Interpretive Summary: Type I interferons (IFN) are molecules that counteract viral infection. Euchromatic histone-lysine N-methyltransferase 2 (EHMT2; also known as G9a) is an enzyme that contributes to the regulation of gene expression in cells, including IFNs. In the present study, we investigated the role of EHMT2 in the regulation of bovine antiviral immunity and explored its therapeutic potential against foot-and-mouth disease virus (FMDV) and vesicular stomatitis virus (VSV) replication. We demonstrated that treatment of primary bovine cells with an EHMT2 inhibitor before or shortly after virus infection resulted in an increase in IFN, several antiviral genes, and a reduction of viral infection in bovine cells. Better understanding of the regulatory mechanism of EHMT2 over the antiviral response should help to develop new strategies to control viral replication and protect the cattle from infection.
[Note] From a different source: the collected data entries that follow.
(* ===== verification/LogicProps.v ===== *)
(** * LogicProps: queries and datum lists, and the properties of the logic engine *)

From S2P Require Export UnifySpec KnowledgeBase.
Local Open Scope Z_scope.

(** * Queries, deep walking, interning and datum lists *)

(** ** Result lists *)

(** [prepended l tail r]: [r] is the list of the values [l], ending in [tail]. *)
Inductive prepended : list value → value → value → Prop :=
| prepended_nil tail : prepended [] tail tail
| prepended_cons a x l tail r : prepended l tail r → prepended (x :: l) tail (Cons false a x r).

Lemma prepended_snoc l a x tail r : prepended l (Cons false a x tail) r → prepended (l ++ [x]) tail r.
Proof.
  intros H. remember (Cons false a x tail) as t eqn:Et. induction H; subst; simpl.
  - apply prepended_cons, prepended_nil.
  - apply prepended_cons. auto.
Qed.

Section kb.
Context (W : world).

(** The answer to a pattern that one fact gives: a most general solution of the
    equations between the arguments, where the predicates and arities allow it. *)
Definition args_agree (pattern f : fact) (σ : Z → tree) : Prop :=
  map (inst W σ) (f_args pattern) = take (length (f_args pattern)) (map (inst W σ) (f_args f)).
(* ===== verification/Bytes.v ===== *)
(** * Bytes: objects as the bytes that represent them

    Little-endian integers, the bit pattern of a binary64 number, C strings. *)

From S2P Require Export Values.
Local Open Scope Z_scope.

Abbreviation bytes := (list Z).

(** ** Little-endian integers *)

Fixpoint le_bytes (n : nat) (x : Z) : bytes :=
  match n with O => [] | S n => x mod 256 :: le_bytes n (x / 256) end.

Fixpoint le_value (bs : bytes) : Z :=
  match bs with [] => 0 | b :: bs => b + 256 * le_value bs end.

Lemma length_le_bytes n x : length (le_bytes n x) = n.
Proof. revert x. induction n as [|n IH]; intros x; simpl; [done|]. by rewrite IH. Qed.

Lemma le_value_bytes n x : 0 <= x < 2 ^ (8 * Z.of_nat n) → le_value (le_bytes n x) = x.
Proof.
  revert x. induction n as [|n IH]; intros x Hx; cbn [le_bytes le_value].
  { change (8 * Z.of_nat 0) with 0 in Hx. lia. }
  replace (8 * Z.of_nat (S n)) with (8 + 8 * Z.of_nat n) in Hx by lia.
  rewrite Z.pow_add_r in Hx by lia. rewrite IH.
  - pose proof (Z.div_mod x 256 ltac:(lia)). lia.
  - split; [apply Z.div_pos; lia|]. apply Z.div_lt_upper_bound; lia.
Qed.

(** ** Doubles: sign, biased exponent and fraction *)

Definition sign_bit (s : bool) : Z := if s then 2 ^ 63 else 0.

Definition double_bits (d : double) : Z :=
  match d with
  | S754_zero s => sign_bit s
  | S754_infinity s => sign_bit s + 2047 * 2 ^ 52
  | S754_nan => 2047 * 2 ^ 52 + 2 ^ 51
  | S754_finite s m e =>
      if Zpos m <? 2 ^ 52 then sign_bit s + Zpos m
      else sign_bit s + (e + 1075) * 2 ^ 52 + (Zpos m - 2 ^ 52)
  end.

Definition bits_double (x : Z) : double :=
  let s := 1 <=? x / 2 ^ 63 in
  let ex := x / 2 ^ 52 mod 2048 in
  let frac := x mod 2 ^ 52 in
  if ex =? 0 then (if frac =? 0 then S754_zero s else S754_finite s (Z.to_pos frac) (-1074))
  else if ex =? 2047 then (if frac =? 0 then S754_infinity s else S754_nan)
  else S754_finite s (Z.to_pos (2 ^ 52 + frac)) (ex - 1075).

(** The fields of a pattern put together from its fields. *)
Lemma bits_fields s ex frac : 0 <= ex < 2048 → 0 <= frac < 2 ^ 52 →
  let x := sign_bit s + ex * 2 ^ 52 + frac in
  is_u64 x ∧ (1 <=? x / 2 ^ 63) = s ∧ x / 2 ^ 52 mod 2048 = ex ∧ x mod 2 ^ 52 = frac.
Proof.
  intros He Hf x. set (q := (if s then 2048 else 0) + ex).
  assert (Ex : x = q * 2 ^ 52 + frac) by (unfold x, q, sign_bit; destruct s; lia).
  assert (Eq : x / 2 ^ 52 = q) by (rewrite Ex, Z.add_comm, Z.div_add by lia; rewrite Z.div_small by lia; lia).
  assert (Em : x mod 2 ^ 52 = frac) by (rewrite Ex, Z.add_comm, Z.mod_add by lia; by apply Z.mod_small).
  assert (E63 : x / 2 ^ 63 = if s then 1 else 0).
  { symmetry. apply Z.div_unique with (ex * 2 ^ 52 + frac); [lia|]. unfold x, sign_bit. destruct s; lia. }
  split_and!; [unfold is_u64; rewrite Ex; unfold q; destruct s; lia|by rewrite E63; destruct s| |done].
  rewrite Eq. unfold q. destruct s; [|by apply Z.mod_small].
  replace (2048 + ex) with (ex + 1 * 2048) by lia. rewrite Z.mod_add by lia. by apply Z.mod_small.
Qed.

(** A finite double has a 53-bit mantissa, below [2^52] only at the least exponent. *)
Lemma finite_fields s m e : is_double (S754_finite s m e) →
  Zpos m < 2 ^ 53 ∧ -1074 <= e <= 971 ∧ (Zpos m < 2 ^ 52 → e = -1074).
Proof.
  intros Hv. change (bounded prec emax m e = true) in Hv. unfold bounded, canonical_mantissa in Hv.
  apply andb_prop in Hv as [Hc%Z.eqb_eq Hu%Z.leb_le]. pose proof (digits2_bound m) as Hd.
  unfold fexp, emin, prec, emax in *.
  assert (H53 : Zpos (digits2_pos m) <= 53) by lia. split_and!; [|lia|lia|].
  - eapply Z.lt_le_trans; [apply Hd|]. apply Z.pow_le_mono_r; lia.
  - intros Hm. destruct (Z.eq_dec (Zpos (digits2_pos m)) 53) as [E|]; [|lia].
    rewrite E in Hd. change (53 - 1) with 52 in Hd. lia.
Qed.

Lemma double_bits_range d : is_double d → is_u64 (double_bits d).
Proof.
  intros Hv. destruct d as [s|s| |s m e]; [by destruct s|by destruct s|done|].
  destruct (finite_fields s m e Hv) as (H1 & H2 & H3). unfold double_bits.
  destruct (Z.ltb_spec (Zpos m) (2 ^ 52)).
  - pose proof (bits_fields s 0 (Zpos m) ltac:(lia) ltac:(lia)) as [Hr _]. by rewrite Z.mul_0_l, Z.add_0_r in Hr.
  - exact (proj1 (bits_fields s (e + 1075) (Zpos m - 2 ^ 52) ltac:(lia) ltac:(lia))).
Qed.

Lemma bits_double_bits d : is_double d → bits_double (double_bits d) = d.
Proof.
  intros Hv. destruct d as [s|s| |s m e]; [by destruct s|by destruct s|done|].
  destruct (finite_fields s m e Hv) as (H1 & H2 & H3). unfold double_bits, bits_double.
  destruct (Z.ltb_spec (Zpos m) (2 ^ 52)) as [L|L].
  - destruct (bits_fields s 0 (Zpos m) ltac:(lia) ltac:(lia)) as (_ & Es & Ee & Ef).
    rewrite Z.mul_0_l, Z.add_0_r in *. rewrite Es, Ee, Ef, H3 by done. done.
  - destruct (bits_fields s (e + 1075) (Zpos m - 2 ^ 52) ltac:(lia) ltac:(lia)) as (_ & -> & -> & ->).
    destruct (Z.eqb_spec (e + 1075) 0); [lia|]. destruct (Z.eqb_spec (e + 1075) 2047); [lia|].
    replace (2 ^ 52 + (Zpos m - 2 ^ 52)) with (Zpos m) by lia. f_equal. lia.
Qed.

(** ** Characters and C strings *)

Definition byte_of (c : ascii) : Z := Z.of_N (N_of_ascii c).
Definition char_of (b : Z) : ascii := ascii_of_N (Z.to_N b).
Definition text_bytes (s : string) : bytes := map byte_of (String.list_ascii_of_string s).

(** The text at a pointer: the bytes before the first NUL. *)
Fixpoint c_text (bs : bytes) : string :=
  match bs with
  | [] => EmptyString
  | b :: bs => if b =? 0 then EmptyString else String (char_of b) (c_text bs)
  end.

Definition no_nul (s : string) : bool := forallb (λ b, negb (b =? 0)) (text_bytes s).

Lemma byte_of_range c : 0 <= byte_of c < 256.
Proof. unfold byte_of. pose proof (N_ascii_bounded c). lia. Qed.

Lemma char_of_byte c : char_of (byte_of c) = c.
Proof. unfold char_of, byte_of. by rewrite N2Z.id, ascii_N_embedding. Qed.

Lemma length_text_bytes s : Z.of_nat (length (text_bytes s)) = Z.of_nat (String.length s).
Proof. unfold text_bytes. rewrite length_map. f_equal. induction s as [|c s IH]; simpl; [done|]. by rewrite IH. Qed.

Lemma c_text_bytes s : no_nul s = true → c_text (text_bytes s) = s.
Proof.
  unfold no_nul, text_bytes. induction s as [|c s IH]; simpl; [done|].
  destruct (byte_of c =? 0); simpl; [done|]. intros H. by rewrite char_of_byte, IH.
Qed.

Lemma map_char_of_bytes l : map char_of (map byte_of l) = l.
Proof. induction l as [|c l IH]; simpl; [done|]. by rewrite char_of_byte, IH. Qed.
Technical Abstract: The genetic regulatory network controlling the innate immune system is well understood in many species. However, the role of the epigenetic mechanisms underlying the expression of immunoregulatory genes is less clear, especially in livestock species. Histone H3 lysine 9 dimethylation (H3K9me2) is an epigenetic modification associated with transcriptional silencing within the euchromatin regions. Euchromatic histone-lysine N-methyltransferase 2 (EHMT2; also known as G9a) is a crucial enzyme responsible for regulating the dynamics of this epigenetic modification. It has been shown that histone modifications play a role in regulating type I interferon (IFN) response. In the present study, we investigated the role of EHMT2 in the epigenetic regulation of bovine antiviral innate immunity and explored its therapeutic potential against viral infections. We evaluated the effects of pharmacological and RNAi mediated inhibition of EHMT2 on transcription of IFN-Beta and other IFN- inducible antiviral genes as well as its effect on Foot-and-Mouth Disease Virus (FMDV) and Vesicular Stomatitis Virus (VSV) replication in bovine cells. We show that treatment of primary bovine cells with the synthetic EHMT2 inhibitor (UNC0638) either before or shortly after virus infection resulted in a significant increase in transcript levels of bovine IFN-Beta (300 fold ) and other IFN-inducible genes including ISG-15, Mx-1, Mx-2, RIG-I, OAS-1 and PKR. Expression of these factors correlated with a significant decrease in VSV and FMDV viral titers. Our data confirm the involvement of EHMT2 in the epigenetic regulation of boIFN Beta and demonstrate the activation of a general antiviral state after EHMT2 inhibition.